I'm a graduate student in a biological sciences lab. About 6 months ago I started an after-hours (does such a thing exist?) project with a fellow graduate student in a different lab doing computational physics. We principally work on the weekends and late at night, and I like to think that the time we use would otherwise have been spent playing video games, drinking, etc (not doing lab work), but who really knows?
Our collaboration has been extraordinarily fruitful and we have one paper ~90% written, and a follow up ~50% written. Both are highly theoretical, and have no direct relation to our respective theses work. Also, both our PIs know and are supportive of us pursuing this project, and neither has so much as even hinted at wanting authorship. And neither is an expert (or even an amateur..) in physics.
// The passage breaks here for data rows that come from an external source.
(** * cyh-obfuscator: a shallow embedding of the per-language pipelines

    The obfuscator is a family of TypeScript classes, one per language, each
    with an [obfuscate(code)] method built from regular-expression rewrites
    over JavaScript strings.  This development embeds

    - JavaScript strings as lists of UTF-16 code units,
    - the regular expressions of the handlers as terms of a small
      backtracking matcher that follows the ECMAScript semantics
      (ordered alternation, greedy and lazy stars, look-around, captures);
      where a pattern is quoted in a comment, a blank separates a star from
      a closing parenthesis that follows it,
    - [Math.random] as an explicit stream of draws,
    - the object state of a handler (counter, identifier map) as an
      explicit record threaded through [obfuscate],

    and states the properties of the specification over these definitions. *)

From Stdlib Require Import String Ascii.
From Stdlib Require Import List NArith ZArith QArith Qround Bool Arith Lia Lqa
  Permutation.
Import ListNotations.

Local Open Scope nat_scope.
Local Open Scope list_scope.

(** ** JavaScript strings *)

Module Js.

(** A UTF-16 code unit. *)
Definition cu := N.
Bind Scope N_scope with cu.
Definition jsstring := list cu.

Definition str (s : string) : jsstring := map N_of_ascii (list_ascii_of_string s).

(** Back to a Rocq string, for code units below 256. *)
Definition show (s : jsstring) : string := string_of_list_ascii (map ascii_of_N s).

Definition dq : cu := 34%N.      (* double quote *)
Definition sq : cu := 39%N.      (* single quote *)
Definition bs : cu := 92%N.      (* backslash *)
Definition nl : cu := 10%N.      (* line feed *)
Definition bq : cu := 96%N.      (* backtick *)
Definition dollar : cu := 36%N.

Definition ch (s : string) : cu :=
  match str s with c :: _ => c | [] => 0%N end.

Definition cu_eqb (a b : cu) : bool := N.eqb a b.

Fixpoint str_eqb (a b : jsstring) : bool :=
  match a, b with
  | [], [] => true
  | x :: a', y :: b' => cu_eqb x y && str_eqb a' b'
  | _, _ => false
  end.

Definition between (lo hi c : cu) : bool := (N.leb lo c && N.leb c hi)%bool.

Definition is_digit (c : cu) : bool := between 48 57 c.
Definition is_lower (c : cu) : bool := between 97 122 c.
Definition is_upper (c : cu) : bool := between 65 90 c.
Definition is_alpha (c : cu) : bool := is_lower c || is_upper c.

(** [\w] *)
Definition is_word (c : cu) : bool := is_alpha c || is_digit c || cu_eqb c 95.

(** ECMAScript LineTerminator: the characters [.] does not match. *)
Definition is_lineterm (c : cu) : bool :=
  cu_eqb c 10 || cu_eqb c 13 || cu_eqb c 8232 || cu_eqb c 8233.

(** [\s], also the characters removed by [trim]. *)
Definition is_space (c : cu) : bool :=
  between 9 13 c || cu_eqb c 32 || cu_eqb c 160 || cu_eqb c 5760
  || between 8192 8202 c || cu_eqb c 8232 || cu_eqb c 8233 || cu_eqb c 8239
  || cu_eqb c 8287 || cu_eqb c 12288 || cu_eqb c 65279.

Definition mem (c : cu) (l : jsstring) : bool := existsb (cu_eqb c) l.

(** [s.startsWith(p)] *)
Fixpoint startsWith (p s : jsstring) : bool :=
  match p, s with
  | [], _ => true
  | x :: p', y :: s' => cu_eqb x y && startsWith p' s'
  | _ :: _, [] => false
  end.

(** [s.endsWith(p)] *)
Definition endsWith (p s : jsstring) : bool := startsWith (rev p) (rev s).

(** [s.indexOf(p)], [None] for -1. *)
Fixpoint indexOf (p s : jsstring) : option nat :=
  if startsWith p s then Some 0
  else match s with
       | [] => None
       | _ :: s' => option_map S (indexOf p s')
       end.

(** [s.includes(p)] *)
Definition includes (p s : jsstring) : bool :=
  match indexOf p s with Some _ => true | None => false end.

(** [s.slice(1, -1)] *)
Definition slice1m1 (s : jsstring) : jsstring := removelast (tl s).

Fixpoint dropWhile (p : cu -> bool) (s : jsstring) : jsstring :=
  match s with
  | c :: s' => if p c then dropWhile p s' else s
  | [] => []
  end.

Definition trimStart (s : jsstring) : jsstring := dropWhile is_space s.
Definition trimEnd (s : jsstring) : jsstring := rev (dropWhile is_space (rev s)).
Definition trim (s : jsstring) : jsstring := trimEnd (trimStart s).

(** [s.split(sep)] for a non-empty separator. *)
Fixpoint split_aux (fuel : nat) (sep s cur : jsstring) : list jsstring :=
  match fuel with
  | O => [rev cur ++ s]
  | S f =>
    match s with
    | [] => [rev cur]
    | c :: s' =>
      if startsWith sep s then rev cur :: split_aux f sep (skipn (length sep) s) []
      else split_aux f sep s' (c :: cur)
    end
  end.

Definition split (sep s : jsstring) : list jsstring :=
  split_aux (S (length s)) sep s [].

(** [a.join(sep)] *)
Fixpoint join (sep : jsstring) (l : list jsstring) : jsstring :=
  match l with
  | [] => []
  | [x] => x
  | x :: l' => x ++ sep ++ join sep l'
  end.
(** * Bulk File Renamer (bulk_rename.py): a shallow embedding

    The Python script is embedded as Rocq functions:

    - a Python [str] is a [string]; a character is a code point below 256
      (the 8-bit [ascii] of the Standard Library), and the classification
      tables used by [str.strip] and [str.lower] are Python's on that range;
    - the directory that is renamed is a finite map from entry names to
      nodes, threaded explicitly through the executor;
    - the functions of Python's standard library that the script calls
      ([os.path.splitext], [str.replace], [str.strip], [str.lower]) are
      written out after CPython; the regular-expression engine and the
      format mini-language are parameters of the planner, with a model of a
      fragment of each further down. *)

From Stdlib Require Import ZArith Ascii String DecimalString Lia.
From stdpp Require Import base option list gmap strings sorting.

Local Open Scope Z_scope.

(** ** Python [str] operations *)
Module PyStr.

Definition len (s : string) : Z := Z.of_nat (String.length s).

(** [s.rfind(c)] for a one-character [c]: the highest index at which [c]
    occurs, [-1] when it does not occur. *)
Fixpoint rfind (c : ascii) (s : string) : Z :=
  match s with
  | EmptyString => -1
  | String a t =>
      let r := rfind c t in
      if 0 <=? r then r + 1
      else if Ascii.eqb a c then 0 else -1
  end.

(** [s[a:b]] for [0 <= a]; an end beyond the string is clipped. *)
Definition slice (a b : Z) (s : string) : string :=
  String.substring (Z.to_nat a) (Z.to_nat (b - a)) s.

(** [s[:b]] and [s[a:]]. *)
Definition slice_to (b : Z) (s : string) : string := slice 0 b s.
Definition slice_from (a : Z) (s : string) : string := slice a (len s) s.

(** [c in s] for a one-character [c]. *)
Fixpoint contains (c : ascii) (s : string) : bool :=
  match s with
  | EmptyString => false
  | String a t => Ascii.eqb a c || contains c t
  end.

(** [str.replace(old, new)] with an empty [old]: CPython's interleaving
    loop copies [new], then alternately one character of the string and
    [new] again. *)
Fixpoint replace_interleave (new s : string) : string :=
  match s with
  | EmptyString => new
  | String a t => new +:+ String a (replace_interleave new t)
  end.

(** [str.replace(old, new)] with a non-empty [old]: scan from the left;
    at an occurrence of [old] emit [new] and jump over the occurrence.
    [skip] counts the characters of the occurrence still to jump over. *)
Fixpoint replace_scan (old new : string) (skip : nat) (s : string) : string :=
  match s with
  | EmptyString => EmptyString
  | String a t =>
      match skip with
      | S k => replace_scan old new k t
      | O =>
          if String.prefix old s
          then new +:+ replace_scan old new (Nat.pred (String.length old)) t
          else String a (replace_scan old new O t)
      end
  end.

Definition replace (old new s : string) : string :=
  match old with
  | EmptyString => replace_interleave new s
  | String _ _ => replace_scan old new O s
  end.

(** [str.isspace] on code points below 256: TAB, LF, VT, FF, CR, the four
    separators FS, GS, RS, US, the space, NEL and the no-break space. *)
Definition isspace (c : ascii) : bool :=
  let n := N_of_ascii c in
  ((9 <=? n) && (n <=? 13) || (28 <=? n) && (n <=? 32)
   || (n =? 133) || (n =? 160))%N.

Fixpoint lstrip (s : string) : string :=
  match s with
  | EmptyString => EmptyString
  | String a t => if isspace a then lstrip t else s
  end.

Fixpoint rstrip (s : string) : string :=
  match s with
  | EmptyString => EmptyString
  | String a t =>
      match rstrip t with
      | EmptyString => if isspace a then EmptyString else String a EmptyString
      | r => String a r
      end
  end.

(** [s.strip()] *)
Definition strip (s : string) : string := rstrip (lstrip s).

(** [str.lower] on one code point below 256: A-Z, and the Latin-1 capitals
    U+00C0-U+00DE without the multiplication sign U+00D7. *)
Definition lower_char (c : ascii) : ascii :=
  let n := N_of_ascii c in
  if ((65 <=? n) && (n <=? 90)
      || (192 <=? n) && (n <=? 222) && negb (n =? 215))%N
  then ascii_of_N (n + 32) else c.

(** [s.lower()] *)
Fixpoint lower (s : string) : string :=
  match s with
  | EmptyString => EmptyString
  | String a t => String (lower_char a) (lower t)
  end.

End PyStr.

(** ** [os.path.splitext] (posixpath, through genericpath._splitext) *)
Module OsPath.
Import PyStr.

Definition sep : ascii := "/"%char.
Definition extsep : ascii := "."%char.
1) Should we include our PIs? They could potentially contribute to editing and big picture, but are not able to even assess the validity of what we've accomplished. As an "experienced" graduate student I know they shouldn't be authors, but they are also making it possible for us spend our time thinking, and they've supported our endeavor at least in spirit.
2) Suppose our PIs are not included. We're just two graduate students. Is it even possible to get a fair review with neither of us having the requisite degrees? How do we pay for publication ($1000-5000)? I'm interested in the "meta" discussion as much, or more, than the ethical discussion. For example, there is a third faculty member in this area who we've had some discussion of the science with, and who is a computational physicist. Should we include him on the manuscript as a signature of credibility? Should he be last author or a middle author, if so? If there are any physicists perusing, I'd be particularly interested in your thoughts, as my experience in publishing has been solely in the biomedical journals so far.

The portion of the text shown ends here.